Joe Terrasi writes...
>...so much about my equipment:
<....> working a small club in Chicago. I was playing harp and singing.
>I remember that at the time I was feeling dissatisfied with the sound I
>was getting from my equipment. Of course I was certain that there was NO
>WAY the problem could've been with my playing or technique....
<....> asked Billy Branch if he wanted to do a couple tunes. He said sure
>and came up to play. <....>
>Using MY equipment - you know, the stuff I was unhappy with - Billy
>played a couple of tunes. The walls shook. The sky split open with sound.
>He tore the ROOF off. The setup that sounded thin and wimpy moments
>before now sounded like the four horsemen of the apocalypse.
<....> To make a long story short, that night I decided to take
>responsibility for my sound no matter WHAT I'm playing through. Don't
>get me wrong, I like good equipment as much as the next guy. I just
>realized that the sound was >coming FROM me and just going THROUGH the
>equipment.
>Play on, you guys.
I agree with Eric Winsberg - Great story Joe! and well told.
Now I have to add a couple, not as good but just more examples that a
carpenter should not blame his tools for poor results.
SPAH - Columbus, 1978 Harry Bee, whom I had never heard before (but had
heard a lot about) was selecting a mic for his evening performance. We had
8 or 9 lined up on stage for the afternoon open playing. I was afraid we
wouldn't have anything good enough for him, even though our selection
included a Shure SM57, SM58, a 315 and 330 plus some others not so
popular. (Not that he was uppity or anything - I just wasn't used to being
around real pros - he was in fact very warm and friendly). Harry tried
them all and said I like this one - tapping on a Radio Shack Hi-ball which
sold for less than $15 then. That evening he blew me away, playing with
tone and emotion like I'd never heard before. He made me cry with his
rendition of "The Theme From Exodus" - hell, he cried too.

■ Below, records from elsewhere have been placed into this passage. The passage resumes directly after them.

Lemma endpoint_effect (req : request) (now : datetime) (salt : string) (st : Store) :
  effect st (caller req now st) (committed (endpoint req now salt (mkSession st st)).2).
Proof using Type.
  unfold caller.
  destruct req as [user|form|tok category| |tok post|tok cat|tok id|tok id body|tok id
                  |tok id comment|id]; cbn [endpoint request_token];
    try (apply protected_effect; intros u Hu); rewrite snd_bind_ret.
  - apply create_user_effect.
  - rewrite login_state. apply eff_none.
  - by apply create_category_effect.
  - rewrite (proj1 (read_only_state alice None 0 _)). apply eff_none.
  - by apply create_post_effect.
  - rewrite (proj1 (proj2 (read_only_state u cat 0 _))). apply eff_none.
  - rewrite (proj1 (proj2 (proj2 (read_only_state u None id _)))). apply eff_none.
  - by apply update_post_effect.
  - by apply delete_post_effect.
  - by apply create_comment_effect.
  - rewrite (proj2 (proj2 (proj2 (read_only_state alice None id _)))). apply eff_none.
Qed.

Lemma handle_database (req : request) (now : datetime) (salt : string) (w : World) :
  database (handle req now salt w).2
  = committed (endpoint req now salt (mkSession (database w) (database w))).2.
Proof using Type. unfold handle. by rewrite get_db_bracket. Qed.

Lemma handle_effect_aux (req : request) (now : datetime) (salt : string) (w : World) :
  effect (database w) (caller req now (database w))
         (database (handle req now salt w).2).
Proof using Type. rewrite handle_database. apply endpoint_effect. Qed.

(** *** What the possible changes preserve *)

Lemma NoDup_key_inj {A} (key : A -> Z) (l : list A) (x y : A) :
  NoDup (map key l) -> x ∈ l -> y ∈ l -> key x = key y -> x = y.
Proof using Type.
  induction l as [|z l IH]; intros Hnd Hx Hy Hk.
  - by apply elem_of_nil in Hx.
  - simpl in Hnd. apply NoDup_cons in Hnd as [Hz Hnd].
    apply elem_of_cons in Hx as [->|Hx]; apply elem_of_cons in Hy as [->|Hy].
    + done.
    + exfalso. apply Hz. rewrite Hk. by apply list_elem_of_fmap_2.
    + exfalso. apply Hz. rewrite <- Hk. by apply list_elem_of_fmap_2.
    + by apply IH.
Qed.
Lemma verdict_carries_its_feedback_witness :
  fst (run (demo_world (transcribes (lit "x^2+1")))
           (submit_answer configured_env png_bytes None))
  = Returned 200
      (payload (lit "x^2+1") (JBool false)
         (lit "Incorrect. Check your factoring and try again.")) /\
  200%Z = 200%Z /\ lit "x^2+1" <> [] /\
  lit "Incorrect. Check your factoring and try again."
    = (if false then lit "Correct! Well done."
       else lit "Incorrect. Check your factoring and try again.").
Proof.
  split; [reflexivity|].
  apply (verdict_carries_its_feedback configured_env
           (demo_world (transcribes (lit "x^2+1"))) png_bytes None
           200 (lit "x^2+1")
           (lit "Incorrect. Check your factoring and try again.") false).
  reflexivity.
Defined.

Lemma posted_credentials_are_the_configured_ones_witness :
  In (requests_post (recognition_request configured_env png_bytes))
     (snd (run (demo_world unreachable)
               (submit_answer configured_env png_bytes None))) /\
  exists app_id app_key : str,
    env_MATHPIX_APP_ID configured_env = Some app_id /\
    env_MATHPIX_APP_KEY configured_env = Some app_key /\
    app_id <> lit "YOUR_APP_ID" /\ app_key <> lit "YOUR_APP_KEY" /\
    url (recognition_request configured_env png_bytes)
      = lit "https://api.mathpix.com/v3/text" /\
    timeout (recognition_request configured_env png_bytes) = 15%Z /\
    headers (recognition_request configured_env png_bytes)
      = [ (lit "app_id", app_id); (lit "app_key", app_key);
          (lit "Content-type", lit "application/json") ].
Proof.
  assert (Hin :
    In (requests_post (recognition_request configured_env png_bytes))
       (snd (run (demo_world unreachable)
                 (submit_answer configured_env png_bytes None))))
    by (left; reflexivity).
  split; [exact Hin|].
  exact (posted_credentials_are_the_configured_ones configured_env
           (demo_world unreachable) png_bytes None _ Hin).
Defined.

Lemma unparseable_latex_ignores_expected_answer_witness :
  reaches_comparator configured_env
    (demo_world (transcribes (lit "\frac{"))) png_bytes (lit "\frac{") /\
  demo_world (transcribes (lit "\frac{")) (parse_latex (lit "\frac{"))
    = inl (Exn (lit "LaTeXParsingError") (lit "I don't understand this")) /\
  run (demo_world (transcribes (lit "\frac{")))
      (submit_answer configured_env png_bytes
         (Some (lit "))) invalid(((")))
  = (Returned 200
       (payload (lit "\frac{") JNull
          (lit "Error processing your answer: "
           ++ exn_str (Exn (lit "LaTeXParsingError")
                           (lit "I don't understand this")))),
     [ requests_post (recognition_request configured_env png_bytes);
       parse_latex (lit "\frac{") ]).
Proof.
  assert (Hreach :
    reaches_comparator configured_env
      (demo_world (transcribes (lit "\frac{"))) png_bytes (lit "\frac{")).
  { split; [reflexivity|].
    eexists; split; [reflexivity|].
    split; [reflexivity|]. split; [reflexivity|discriminate]. }
  split; [exact Hreach|]. split; [reflexivity|].
  exact (unparseable_latex_ignores_expected_answer configured_env
           (demo_world (transcribes (lit "\frac{"))) png_bytes
           (lit "\frac{") _ Hreach eq_refl
           (Some (lit "))) invalid((("))).
Defined.
(** [str(e)] for an exception. *)
Definition str_exn (e : exn) : string :=
  match e with
  | ConnectionError msg => msg
  | TransportError name => name
  | JSONDecodeError => "Expecting value"
  | TypeError => "object is not subscriptable"
  | KeyError k => "'" ++ k ++ "'"
  | AttributeError => "'NoneType' object has no attribute 'post'"
  | RuntimeError => "release unlocked lock"
  end.

End Py.

(** ** The world around the client *)

(** [requests.Session()] objects, told apart by creation order. *)
Inductive session : Type := Session (id : nat).

(** What a [post] gives back when it does not raise. *)
Inductive response : Type :=
| NotJson             (* body that json() cannot decode *)
| Json (data : json).

(** The optional [error] argument of [disconnect]: absent, a string, or
    an exception object (always truthy). *)
Inductive err_arg : Type :=
| ErrNone
| ErrStr (s : string)
| ErrExc (e : exn).

Inductive log_level : Type := Error | Warning | Debug.

Inductive log_msg : Type :=
| ConnectionClosed (host : string)
| ErrorWhile (host location : string) (error : err_arg)
| UnableToConnect (host : string) (message : json)
| AuthenticatedFailed (host : string)
| ConnectionErrorMsg (host : string) (api_error : exn)
| Reconnected (host : string)
| ConnectedMsg (host : string)
| QueryMsg (host service method : string) (params options : json)
| QueryResponse (host : string) (data : json)
| SessionExpired (host : string)
| UnableToFetch (host : string).

Record world : Type := mkWorld {
  (** reply of the appliance to the [n]-th post, given URL and body *)
  net : nat -> string -> json -> exn + response;
  (** URL and body of every post so far, most recent first *)
  sent : list (string * json);
  (** value of the [n]-th reading of [time()] *)
  clock : nat -> Q;
  clock_reads : nat;
  sessions_made : nat;
  (** log records so far, most recent first *)
  log : list (log_level * log_msg)
}.

(** ** The object *)

(** The attributes of an [OpenMediaVaultAPI].  [accounting_last_run] is
    assigned by [__init__] and never touched by any method; it is left
    out. *)
Record api : Type := mkApi {
  _host : string;
  _use_ssl : bool;
  _username : string;
  _password : string;
  (** [self.lock]: [true] while the (non-reentrant) [Lock] is held *)
  lock : bool;
  _connection : option session;
  _connected : bool;
  _reconnected : bool;
  _connection_epoch : Q;
  error : option string;
  connection_error_reported : bool
}.

Definition _protocol (s : api) : string :=
  if _use_ssl s then "https" else "http".

Definition _resource (s : api) : string :=
  _protocol s ++ "://" ++ _host s ++ "/rpc.php".

(** [self._connection_retry_sec], assigned once by [__init__]. *)
Definition _connection_retry_sec : Q := 58.

(** [__init__] *)
Definition init (host username password : string) (use_ssl : bool) : api :=
  {| _host := host; _use_ssl := use_ssl;
     _username := username; _password := password;
     lock := false;
     _connection := None;
     _connected := false;
     _reconnected := false;
     _connection_epoch := 0;
     error := None;
     connection_error_reported := false |}.

Definition set_lock (b : bool) (s : api) : api :=
  mkApi (_host s) (_use_ssl s) (_username s) (_password s)
        b (_connection s) (_connected s) (_reconnected s)
        (_connection_epoch s) (error s) (connection_error_reported s).

Definition set_connection (c : option session) (s : api) : api :=
  mkApi (_host s) (_use_ssl s) (_username s) (_password s)
        (lock s) c (_connected s) (_reconnected s)
        (_connection_epoch s) (error s) (connection_error_reported s).

Definition set_connected (b : bool) (s : api) : api :=
  mkApi (_host s) (_use_ssl s) (_username s) (_password s)
        (lock s) (_connection s) b (_reconnected s)
        (_connection_epoch s) (error s) (connection_error_reported s).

Another story is one of sheer breath control and/lung power. I was sitting
beside Jerry Murad in the hospitality room at a RCHC harmonica festival in
Akron. This was only two or three years ago. He saw my open harp case
loaded with a half dozen Hering and Hohner chromatics. He pulled a
standard looking chromatic out of his case (undoubtedly one he had
reworked) and said here, try this one. I blew a few notes and it was
responsive, etc. and I said it was nice. He says NO, BLOW the thing! Put
something into it. So I did and I got a nice loud response, and I said
yeh, I really like it. He took it back and said NO, I mean really BLOW the
damn thing. And at that he played a note that sounded like a Mack truck
was coming through - ten times louder than what I got out of it.
Yep folks, good electronics and a well set up harmonica is nice, but you
got to know some tricks and techniques to make the good sound even better.